Crocidolite is widely regarded as the most lethal type of asbestos. This is because the fibres are so thin and almost hair-like. They can become airborne very easily, and once they are airborne they can be breathed in very easily. Once this has occurred, it is almost impossible to get the fibres out of the lungs and digestive system, and they can then continue to cause irritation and inflammation. It only takes a small amount of fibres to put a person at risk. The import and use of blue asbestos was banned in the 1980s.

Grunerite

Grunerite (also known as brown asbestos or amosite) has harsh, spiky fibres. Most of the brown asbestos which is used worldwide was mined from South Africa. These fibres have a good tensile strength and they are resistant to heat.

In the United Kingdom, brown asbestos was widely used in the manufacture of insulation boards and ceiling tiles. It was also used in anti-condensation materials and materials which were required to be strong but maintain good acoustic qualities. People who are exposed to this type of asbestos are far more likely to develop cancer than with any other type of asbestos. It is widely linked with the development of lung cancer, asbestosis and mesothelioma. The use and import of brown asbestos was banned in the 1980s in the United Kingdom.

Uncommon Asbestos Types

The following three types of asbestos are less commonly used, although they are also still thought to cause asbestos-related illnesses if they are handled in an unsafe manner.

  • Tremolite

Tremolite has only ever been mined in low levels in a few places around the world, and it is therefore uncommon in the United Kingdom. In most circumstances, when tremolite asbestos is found, it is considered to be a contaminant. For example, large numbers of people in Libby, Montana were put at risk after vermiculite, which was mined there, was found to contain tremolite asbestos.

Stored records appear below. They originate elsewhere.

Lemma access_in_page a size : In size [1; 2; 4; 8]%nat -> fits 64 a -> misaligned a size = false ->
  in_page a (Z.of_nat size).
Proof.
  intros Hs F H. split; [exact F|]. unfold misaligned in H. apply z2b_false in H.
  assert (E : exists k, 0 <= k <= 3 /\ Z.of_nat size = 2 ^ k).
  { destruct Hs as [<-|[<-|[<-|[<-|[]]]]]; [exists 0|exists 1|exists 2|exists 3]; (split; [lia|reflexivity]). }
  destruct E as (k & Hk & E). rewrite E in *.
  replace (2 ^ k - 1) with (Z.ones k) in H by (rewrite Z.ones_equiv; lia).
  rewrite Z.land_ones in H by lia.
  assert (k = 0 \/ k = 1 \/ k = 2 \/ k = 3) as [-> | [-> | [-> | ->]]] by lia;
    (split; [reflexivity|]); Z.div_mod_to_equations; lia.
Qed.

Lemma mmu_mmio_load_view a n h r h' : mmu_mmio_load a n h = (r, h') ->
  same_view h h' /\ mmu h' = mmu h.
Proof.
  unfold mmu_mmio_load. destruct (negb _); [intros [= <- <-]; split; [apply same_view_refl|reflexivity]|].
  pose proof (mmio_load_mem (sim h) (mip (st h)) a n) as L.
  destruct (mmio_load _ _ _ _) as [[r' sm] mip'] eqn:E. intros [= <- <-].
  split; [|reflexivity]. split; [now destruct h as [[]]|split; [reflexivity|]]. exact L.
Qed.

Lemma mmu_mmio_store_view a bs h r h' : mmu_mmio_store a bs h = (r, h') ->
  same_view h h' /\ mmu h' = mmu h.
Proof.
  unfold mmu_mmio_store. destruct (negb _); [intros [= <- <-]; split; [apply same_view_refl|reflexivity]|].
  pose proof (mmio_store_mem (sim h) (mip (st h)) a bs) as L.
  destruct (mmio_store _ _ _ _) as [[r' sm] mip'] eqn:E. intros [= <- <-].
  split; [|reflexivity]. split; [now destruct h as [[]]|split; [reflexivity|]]. exact L.
Qed.

Lemma host_store_mem sm : forall bs p a, addr_to_mem (host_store sm p bs) a = addr_to_mem sm a.
Proof.
  intros bs. revert sm. induction bs as [|x bs IH]; intros sm p a; cbn [host_store]; [reflexivity|].
  rewrite IH. apply addr_to_mem_write.
Qed.

(** The outcome of an access through the TLBs, next to the specification's. *)
Definition simulates {A : Type} (m spec : State.M S A) h : Prop :=
  exists m', m h = ((spec h).1, (spec h).2 <| mmu := m' |>) /\
    tlb_coherent ((spec h).2 <| mmu := m' |>) /\ matched_trigger m' = None.

Lemma set_own_mmu h : h <| mmu := mmu h |> = h.
Proof. now destruct h. Qed.

Lemma simulates_same {A : Type} (m : State.M S A) spec h : m h = spec h ->
  tlb_coherent (spec h).2 -> matched_trigger (mmu (spec h).2) = None -> simulates m spec h.
Proof.
  intros E C M. exists (mmu (spec h).2). rewrite set_own_mmu, E.
  split; [apply surjective_pairing|]. now split.
Qed.

Lemma no_trigger_view h h' op : same_view h h' -> mmu h' = mmu h -> no_trigger h op -> no_trigger h' op.
Proof. intros (E & P & _) M [N1 N2]. split; [now rewrite M|]. intros a d. rewrite E, P. apply N2. Qed.

Lemma coherent_mmio h h' : same_view h h' -> mmu h' = mmu h -> tlb_coherent h -> tlb_coherent h'.
Proof. intros V M. apply coherent_view; rewrite ?M; auto. Qed.

Lemma load_slow_path_simulates h size cast a : in_page a (Z.of_nat size) ->
  tlb_coherent h -> no_trigger h OPERATION_LOAD ->
  simulates (bytes <- load_slow_path a size 0 ;; ret (cast (le_value bytes))) (load_spec size cast a) h.
Proof.
  intros I C N. unfold load_slow_path, load_spec, lift, gets, bind, ret, throw_trap, throw.
  destruct (translate h a (Z.of_nat size) LOAD 0) as [e|paddr] eqn:E.
  - apply simulates_same; [now rewrite E|rewrite E; exact C|rewrite E; apply N].
  - destruct (addr_to_mem (sim h) paddr) as [p|] eqn:A.
    + destruct (refill_tlb_coherent h a _ LOAD paddr p I ltac:(discriminate) E A C) as (m' & R & C' & Mt & _).
      unfold simulates. rewrite E, A, R, check_trigger_none by (split; [now rewrite <- (proj1 N)|apply N]).
      exists m'. split; [reflexivity|]. split; [exact C'|]. now rewrite Mt, (proj1 N).
    + destruct (mmu_mmio_load paddr size h) as [[e|r] h'] eqn:Mm;
        destruct (mmu_mmio_load_view _ _ _ _ _ Mm) as [V Em];
        [|destruct r as [bytes|]]; apply simulates_same; rewrite E, A, Mm;
        rewrite ?check_trigger_none by (apply (no_trigger_view h); auto); try reflexivity; cbn [fst snd].
      all: first [now apply (coherent_mmio h) | rewrite Em; apply N].
Qed.

Lemma load_func_simulates h size cast a : In size [1; 2; 4; 8]%nat -> fits 64 a ->
  misaligned a size = false -> tlb_coherent h -> no_trigger h OPERATION_LOAD ->
  simulates (load_func size cast 0 a) (load_spec size cast a) h.
Proof.
  intros Hs F Al C N. pose proof (access_in_page a size Hs F Al) as I.
  pose proof (load_slow_path_simulates h size cast a I C N) as Slow.
  pose proof (proj1 C a _ I) as Hit. unfold tag_hit in Hit.
  assert (Fast : forall r, r = (inr (cast (host_load_int (sim h)
      (host_offset (tlb_entry (tlb_data (mmu h)) ((a >>w 12) mod TLB_ENTRIES)) +w a) size)), h) ->
      forall paddr p, translate h a (Z.of_nat size) LOAD 0 = inr paddr ->
      addr_to_mem (sim h) paddr = Some p ->
      host_offset (tlb_entry (tlb_data (mmu h)) ((a >>w 12) mod TLB_ENTRIES)) +w a = p ->
      simulates (fun _ => r) (load_spec size cast a) h).
  { intros r -> paddr p E A ->. apply simulates_same; unfold load_spec, lift, gets, bind;
      rewrite E, A; [reflexivity|exact C|apply N]. }
  unfold simulates in *. revert Slow.
  unfold load_func, gets, bind, ret, throw_trap, throw. cbn [z2b Z.eqb negb when ret].
  change PGSHIFT with 12. rewrite Al. intros Slow.
  destruct (_ =? a >>w 12); [|destruct (_ =? (a >>w 12 |w TLB_CHECK_TRIGGERS))].
  - destruct (Hit eq_refl) as (paddr & p & E & A & O). now apply (Fast _ eq_refl paddr p).
  - rewrite check_trigger_none by auto.
    destruct (Hit eq_refl) as (paddr & p & E & A & O). now apply (Fast _ eq_refl paddr p).
  - exact Slow.
Qed.

(** A store leaves translation alone: it is not to a page table in use. *)
Definition store_stable size a x h : Prop := forall a' len type,
  translate (store_spec size a x h).2 a' len type 0 = translate h a' len type 0.

Lemma store_mem_coherent h p bytes :
  (forall a' len type, translate (h <| sim ::= fun sm => host_store sm p bytes |>) a' len type 0
                       = translate h a' len type 0) ->
  tlb_coherent h -> tlb_coherent (h <| sim ::= fun sm => host_store sm p bytes |>).
Proof.
  intros T [CL CS]. split; (apply (coherent_for_ext h); [intros; apply T|intros; apply host_store_mem|assumption]).
Qed.

Lemma store_slow_path_simulates h size x a : in_page a (Z.of_nat size) ->
  tlb_coherent h -> no_trigger h OPERATION_STORE -> store_stable size a x h ->
  simulates (store_slow_path a (le_bytes size (uw (8 * Z.of_nat size) x)) 0) (store_spec size a x) h.
Proof.
  intros I C N T. unfold store_stable in T. revert T.
  unfold store_slow_path, store_spec, lift, gets, modify, bind, ret, throw_trap, throw.
  rewrite le_bytes_length. set (bytes := le_bytes size _).
  destruct (translate h a (Z.of_nat size) STORE 0) as [e|paddr] eqn:E; intros T.
  - apply simulates_same; rewrite E; [reflexivity|exact C|apply N].
  - unfold simulates. rewrite E.
    destruct (addr_to_mem (sim h) paddr) as [p|] eqn:A; cbn [snd] in T.
    + rewrite check_trigger_none, A by auto.
      destruct (refill_tlb_coherent (h <| sim ::= fun sm => host_store sm p bytes |>) a _ STORE paddr p I
        ltac:(discriminate) ltac:(now rewrite T) ltac:(now rewrite <- A; apply host_store_mem)
        (store_mem_coherent h p bytes T C)) as (m' & R & C' & Mt & _).
      rewrite R. exists m'. split; [reflexivity|]. split; [exact C'|]. rewrite Mt. apply N.
    + rewrite check_trigger_none, A by auto.
      destruct (mmu_mmio_store paddr bytes h) as [[e|r] h'] eqn:Mm;
        destruct (mmu_mmio_store_view _ _ _ _ _ Mm) as [V Em];
        [|destruct r]; exists (mmu h'); rewrite set_own_mmu; (split; [reflexivity|]);
        (split; [now apply (coherent_mmio h)|rewrite Em; apply N]).
Qed.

In a few circumstances, tremolite was used in paints and sealants where a heat or fire retardant material was required.

  • Anthrophyllite Asbestos

This type of asbestos is also sometimes referred to as “brown” asbestos. It is often discovered as a contaminant in mines, such as talc mines. The fibres of anthrophyllite are long and flexible. This type of asbestos has been used in asbestos cement, insulation, roofing materials and composite flooring. Whilst it has been directly linked to breathing problems amongst people who have inhaled large amounts of fibres, it has not been conclusively linked to mesothelioma.

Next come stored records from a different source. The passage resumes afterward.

(** The other registers; [None] is the result [false]. *)
Definition read_register (address : Z) : DM (option Z) :=
  d <- dgets id_ ;;
  if address =? DMI_DMCONTROL then dret (Some (read_dmcontrol (dmcontrol d)))
  else if address =? DMI_DMSTATUS then v <- read_dmstatus ;; dret (Some v)
  else if address =? DMI_ABSTRACTCS then dret (Some (read_abstractcs (abstractcs d)))
  else if address =? DMI_ABSTRACTAUTO then
    dret (Some (set_field (set_field 0 DMI_ABSTRACTAUTO_AUTOEXECPROGBUF (autoexecprogbuf (abstractauto d)))
      DMI_ABSTRACTAUTO_AUTOEXECDATA (autoexecdata (abstractauto d))))
  else if address =? DMI_COMMAND then dret (Some 0)
  else if address =? DMI_HARTINFO then dret (Some (read_hartinfo (abstractcs d)))
  else if address =? DMI_HAWINDOWSEL then dret (Some (hawindowsel d))
  else if address =? DMI_HAWINDOW then
    v <- dopt (read_hawindow 32 (nprocs d) (hart_array_mask d) (hawindowsel d * 32) 0 0) ;; dret (Some v)
  else if address =? DMI_SBCS then dret (Some (read_sbcs (sbcs d)))
  else if address =? DMI_SBADDRESS0 then dret (Some (word (sbaddress d) 0))
  else if address =? DMI_SBADDRESS1 then dret (Some (word (sbaddress d) 1))
  else if address =? DMI_SBADDRESS2 then dret (Some (word (sbaddress d) 2))
  else if address =? DMI_SBADDRESS3 then dret (Some (word (sbaddress d) 3))
  else if address =? DMI_SBDATA0 then
    no_sb_error (dwhen (readondata (sbcs d)) sb_read ;; no_sb_error (dmodify sb_autoincrement)) ;;
    dret (Some (word (sbdata d) 0))
  else if address =? DMI_SBDATA1 then dret (Some (word (sbdata d) 1))
  else if address =? DMI_SBDATA2 then dret (Some (word (sbdata d) 2))
  else if address =? DMI_SBDATA3 then dret (Some (word (sbdata d) 3))
  else if address =? DMI_AUTHDATA then dret (Some (challenge d))
  else if address =? DMI_DMCS2 then
    h <- hart_at (hartsel (dmcontrol d)) ;; dret (Some (set_field 0 DMI_DMCS2_HALTGROUP (haltgroup h)))
  else dret None.

Definition is_data_register (d : debug_module_t) (address : Z) : bool :=
  (DMI_DATA0 <=? address) && (address <? DMI_DATA0 + datacount (abstractcs d)).
Definition is_progbuf_register (d : debug_module_t) (address : Z) : bool :=
  (DMI_PROGBUF0 <=? address) && (address <? DMI_PROGBUF0 + progbufsize (config d)).

Definition dmi_read (address : Z) : DM (option Z) :=
  d <- dgets id_ ;;
  if is_data_register d address then read_data (address - DMI_DATA0)
  else if is_progbuf_register d address then read_progbuf (address - DMI_PROGBUF0)
  else read_register address.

Although it is considered to be the safest of all of the forms of asbestos, its use and import is still regulated in the United Kingdom.

  • Actinolite

Actinolite is an uncommon type of asbestos which is only found in a few places worldwide. Although it can be found in an “asbestos” form, actinolite can also be in a gemstone form as well. Because of its rarity, it has not been used in any of the same roles as the other types of asbestos. However, its use is regulated to prevent future issues from arising.